Your assignment => Retype, word for word, every line of the records below starting at the one that contains "In n knock_errors ->" and ending at the one that contains "[ChannelLocal CHFL_CHANOP 0 chptr"; include both of those lines and nothing more.

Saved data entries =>
#####

(** A reply of the handler: a numeric of its list, sent to the sender. *)
Definition expected_reply (source_p : client_ptr) (e : Event) : Prop :=
  match e with
  | Numeric to n _ => to = source_p ∧ In n knock_numerics
  | _ => True
  end.

(** Everything a run can end in. *)
Inductive outcome (s : State) (client_p source_p : client_ptr)
    : result Z -> Prop :=
  | faulted : outcome s client_p source_p Fault
  | refused n args :
      In n knock_errors ->
      outcome s client_p source_p (Ok 0 s [Numeric source_p n args])
  | knocked_local chptr ch src lc :
      outcome s client_p source_p
        (Ok 0 (channel_knocked chptr ch (client_knocked source_p src lc s))
           [Numeric source_p RPL_KNOCKDLVR [Channel.chname ch];
            ChannelLocal CHFL_CHANOP 0 chptr (knock_notice (me s) src ch);
            Server client_p CAP_KNOCK NOCAPS (knock_relay src ch)])
  | knocked_relayed chptr ch src :
      outcome s client_p source_p
        (Ok 0 (channel_knocked chptr ch s)
           [ChannelLocal CHFL_CHANOP 0 chptr (knock_notice (me s) src ch);
            Server client_p CAP_KNOCK NOCAPS (knock_relay src ch)]).

(** The pointers the handler follows hold objects: the sender, whatever the
    hash table returns, and the connection of a local client. *)
Definition pointers_valid (s : State) (source_p : client_ptr) : Prop :=
  is_Some (clients s !! source_p)
  ∧ (∀ name p, hash_find_channel s name = Some p ->
               is_Some (channels s !! p))
  ∧ (∀ src, clients s !! source_p = Some src -> MyClient src = true ->
            is_Some (Client.localClient src)).

(** The same daemon with another channel hash table. *)
Definition with_hash_find_channel
    (lookup : State -> string -> option chan_ptr) : Ircd :=
  {| ERR_NEEDMOREPARAMS := ERR_NEEDMOREPARAMS;
     ERR_NOSUCHCHANNEL := ERR_NOSUCHCHANNEL;
     ERR_KNOCKONCHAN := ERR_KNOCKONCHAN;
     ERR_CHANOPEN := ERR_CHANOPEN;
     ERR_CANNOTSENDTOCHAN := ERR_CANNOTSENDTOCHAN;
     ERR_TOOMANYKNOCK := ERR_TOOMANYKNOCK;
     RPL_KNOCKDLVR := RPL_KNOCKDLVR;
     MODE_INVITEONLY := MODE_INVITEONLY;
     PrivateChannel := PrivateChannel;
     CHFL_CHANOP := CHFL_CHANOP;
     IsMember := IsMember;
     is_banned := is_banned;
     MyClient := MyClient;
     ID := ID;
     CAP_KNOCK := CAP_KNOCK;
     NOCAPS := NOCAPS;
     hash_find_channel := lookup |}.
End Vocabulary.

(** ** A small network to run the handler on *)

Module Example.

(** One instance of the interface, with the values ircd-hybrid gives the
    constants and the usual reading of the macros. *)
Definition hybrid : Ircd :=
  {| ERR_NEEDMOREPARAMS := 461;
     ERR_NOSUCHCHANNEL := 403;
     ERR_KNOCKONCHAN := 714;
     ERR_CHANOPEN := 713;
     ERR_CANNOTSENDTOCHAN := 404;
     ERR_TOOMANYKNOCK := 712;
     RPL_KNOCKDLVR := 711;
     MODE_INVITEONLY := 16;
     PrivateChannel := fun ch =>
       negb (Z.land (Mode.mode (Channel.mode ch)) 1 =? 0)%Z;
     CHFL_CHANOP := 1;
     IsMember := fun s c p =>
       match channels s !! p with
       | Some ch =>
           existsb (fun m => (Membership.client_p m =? c)%N)
             (Channel.members ch)
       | None => false
       end;
     is_banned := fun _ _ c => (c =? 5)%N;
     MyClient := fun c =>
       match Client.localClient c with
       | Some _ => (Client.status c =? 32)%Z
       | None => false
       end;
     ID := fun c =>
       if first_char (Client.id c) then Client.id c else Client.name c;
     CAP_KNOCK := 4096;
     NOCAPS := 0;
     hash_find_channel := fun s name =>
       match List.filter (fun kv => String.eqb (Channel.chname (snd kv)) name)
               (map_to_list (channels s)) with
       | kv :: _ => Some (fst kv)
       | [] => None
       end |}.

Definition server : Client.t :=
  Client.mk "irc.example.net" "" "irc.example.net" "0AA" 0 None.

(** alice, dave and eve are clients of this server, bob is behind another
    one, carol is on #secret. *)
Definition alice : Client.t :=
  Client.mk "alice" "al" "a.example.org" "0AAAAAAAA" 32
    (Some (LocalClient.mk 0)).
Definition bob : Client.t :=
  Client.mk "bob" "bo" "b.example.org" "1BBAAAAAB" 32 None.
Definition carol : Client.t :=
  Client.mk "carol" "ca" "c.example.org" "0AAAAAAAC" 32
    (Some (LocalClient.mk 0)).
Definition dave : Client.t :=
  Client.mk "dave" "da" "d.example.org" "0AAAAAAAD" 32
    (Some (LocalClient.mk 900)).
Definition eve : Client.t :=
  Client.mk "eve" "ev" "e.example.org" "0AAAAAAAE" 32
    (Some (LocalClient.mk 0)).

(** #secret is invite-only, #open has no mode, #busy is invite-only and was
    knocked on ten seconds ago, #hidden is invite-only and private, #key
    has a key, #full has reached its limit of one. *)
Definition secret : Channel.t :=
  Channel.mk "#secret" (Mode.mk 16 0 "") [Membership.mk 3 1] 0.
Definition open : Channel.t :=
  Channel.mk "#open" (Mode.mk 0 0 "") [Membership.mk 3 1] 0.
Definition busy : Channel.t :=
  Channel.mk "#busy" (Mode.mk 16 0 "") [Membership.mk 3 1] 990.
Definition hidden : Channel.t :=
  Channel.mk "#hidden" (Mode.mk 17 0 "") [Membership.mk 3 1] 0.
Definition keyed : Channel.t :=
  Channel.mk "#key" (Mode.mk 0 0 "sesame") [Membership.mk 3 1] 0.
Definition full : Channel.t :=
  Channel.mk "#full" (Mode.mk 0 1 "") [Membership.mk 3 1] 0.

Definition world : State :=
  mkState
    (<[1%N := alice]> (<[2%N := bob]> (<[3%N := carol]>
       (<[4%N := dave]> (<[5%N := eve]> ∅)))))
    (<[10%N := secret]> (<[11%N := open]> (<[12%N := busy]>
       (<[13%N := hidden]> (<[14%N := keyed]> (<[15%N := full]> ∅))))))
    1000
    (mkConfigChannel 300 60)
    server.

(** The handler on this network, for a sender that is its own link. *)
Definition run (source_p : client_ptr) (parv : list string) : result Z :=
  m_knock (ircd := hybrid) source_p source_p 2 parv world.

End Example.

(** ** Runs in full, and runs one after another: vocabulary *)

(** The state with the daemon's clock at [t]. *)
Definition set_CurrentTime (t : Z) (s : State) : State :=
  mkState (clients s) (channels s) t (ConfigChannel s) (me s).

(** No last-knock stamp lies ahead of the clock. *)
Definition well_stamped (s : State) : Prop :=
  (∀ (p : client_ptr) c l,
     clients s !! p = Some c -> Client.localClient c = Some l ->
     (LocalClient.last_knock l ≤ CurrentTime s)%Z)
  ∧ (∀ (q : chan_ptr) ch,
       channels s !! q = Some ch ->
       (Channel.last_knock ch ≤ CurrentTime s)%Z).

Section Traces.
Context {ircd : Ircd}.

(** The failure branches past the lookup (m_knock.c:77-120): the numeric
    and what follows the channel name in the reply. *)
Definition channel_refusals : list (Z * list string) :=
  [(ERR_KNOCKONCHAN, []); (ERR_CHANOPEN, []); (ERR_CANNOTSENDTOCHAN, []);
   (ERR_TOOMANYKNOCK, ["user"]); (ERR_TOOMANYKNOCK, ["channel"])].

(** Everything a run can end in, with the objects it went through: [q] is
    what the hash table gave for [parv[1]], [ch] the channel there, [src]
    the client at [source_p], [lc] its connection. *)
Inductive knock_run (s : State) (client_p source_p : client_ptr)
    (parv : list string) : result Z -> Prop :=
  | run_faulted : knock_run s client_p source_p parv Fault
  | run_no_parameter :
      irc_string.EmptyString (parv !! 1%nat) = true ->
      knock_run s client_p source_p parv
        (Ok 0 s [Numeric source_p ERR_NEEDMOREPARAMS ["KNOCK"]])
  | run_no_channel :
      irc_string.EmptyString (parv !! 1%nat) = false ->
      hash_find_channel s (c_str (parv !! 1%nat)) = None ->
      knock_run s client_p source_p parv
        (Ok 0 s [Numeric source_p ERR_NOSUCHCHANNEL [c_str (parv !! 1%nat)]])
  | run_refused q ch n tail :
      hash_find_channel s (c_str (parv !! 1%nat)) = Some q ->
      channels s !! q = Some ch ->
      In (n, tail) channel_refusals ->
      knock_run s client_p source_p parv
        (Ok 0 s [Numeric source_p n (Channel.chname ch :: tail)])
  | run_local q ch src lc :
      hash_find_channel s (c_str (parv !! 1%nat)) = Some q ->
      channels s !! q = Some ch ->
      clients s !! source_p = Some src ->
      MyClient src = true ->
      Client.localClient src = Some lc ->
      knock_run s client_p source_p parv
        (Ok 0 (channel_knocked q ch (client_knocked source_p src lc s))
           [Numeric source_p RPL_KNOCKDLVR [Channel.chname ch];
            ChannelLocal CHFL_CHANOP 0 q (knock_notice (me s) src ch);
            Server client_p CAP_KNOCK NOCAPS (knock_relay src ch)])
  | run_relayed q ch src :
      hash_find_channel s (c_str (parv !! 1%nat)) = Some q ->
      channels s !! q = Some ch ->
      clients s !! source_p = Some src ->
      MyClient src = false ->
      knock_run s client_p source_p parv
        (Ok 0 (channel_knocked q ch s)
           [ChannelLocal CHFL_CHANOP 0 q (knock_notice (me s) src ch);
            Server client_p CAP_KNOCK NOCAPS (knock_relay src ch)]).

(** What a message of a run is about: the sender, the channel the hash
    table gave for [parv[1]] under the name the daemon stores for it, and
    the link the command came in on. *)
Definition about_request (s : State) (client_p source_p : client_ptr)
    (parv : list string) (e : Event) : Prop :=
  match e with
  | Numeric to _ args =>
      to = source_p
      ∧ (args = ["KNOCK"]
         ∨ (hash_find_channel s (c_str (parv !! 1%nat)) = None
            ∧ args = [c_str (parv !! 1%nat)])
         ∨ ∃ q ch tail,
             hash_find_channel s (c_str (parv !! 1%nat)) = Some q
             ∧ channels s !! q = Some ch
             ∧ args = Channel.chname ch :: tail)
  | ChannelLocal type nodeaf q text =>
      type = CHFL_CHANOP ∧ nodeaf = 0
      ∧ ∃ ch src,
          hash_find_channel s (c_str (parv !! 1%nat)) = Some q
          ∧ channels s !! q = Some ch
          ∧ clients s !! source_p = Some src
          ∧ text = knock_notice (me s) src ch
  | Server one caps nocaps text =>
      one = client_p ∧ caps = CAP_KNOCK ∧ nocaps = NOCAPS
      ∧ ∃ q ch src,
          hash_find_channel s (c_str (parv !! 1%nat)) = Some q
          ∧ channels s !! q = Some ch
          ∧ clients s !! source_p = Some src
          ∧ text = knock_relay src ch
  end.
End Traces.

(** The example network after alice's knock on #secret, and after bob's. *)
Module Later.
Definition after_alice : State :=
  channel_knocked 10 Example.secret
    (client_knocked 1 Example.alice (LocalClient.mk 0) Example.world).

Definition after_bob : State :=
  channel_knocked 10 Example.secret Example.world.
End Later.
(** ** How a run of the handler unfolds *)

Section Runs.
Context {ircd : Ircd}.

Lemma bind_reads {A B} (f : State -> A) (k : A -> M B) s :
  (reads f ≫= k) s = k (f s) s.
Proof. unfold mbind, M_bind, reads. destruct (k (f s) s); reflexivity. Qed.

#####

Problem solution =>
      In n knock_errors ->
      outcome s client_p source_p (Ok 0 s [Numeric source_p n args])
  | knocked_local chptr ch src lc :
      outcome s client_p source_p
        (Ok 0 (channel_knocked chptr ch (client_knocked source_p src lc s))
           [Numeric source_p RPL_KNOCKDLVR [Channel.chname ch];
            ChannelLocal CHFL_CHANOP 0 chptr (knock_notice (me s) src ch);
            Server client_p CAP_KNOCK NOCAPS (knock_relay src ch)])
  | knocked_relayed chptr ch src :
      outcome s client_p source_p
        (Ok 0 (channel_knocked chptr ch s)
           [ChannelLocal CHFL_CHANOP 0 chptr (knock_notice (me s) src ch);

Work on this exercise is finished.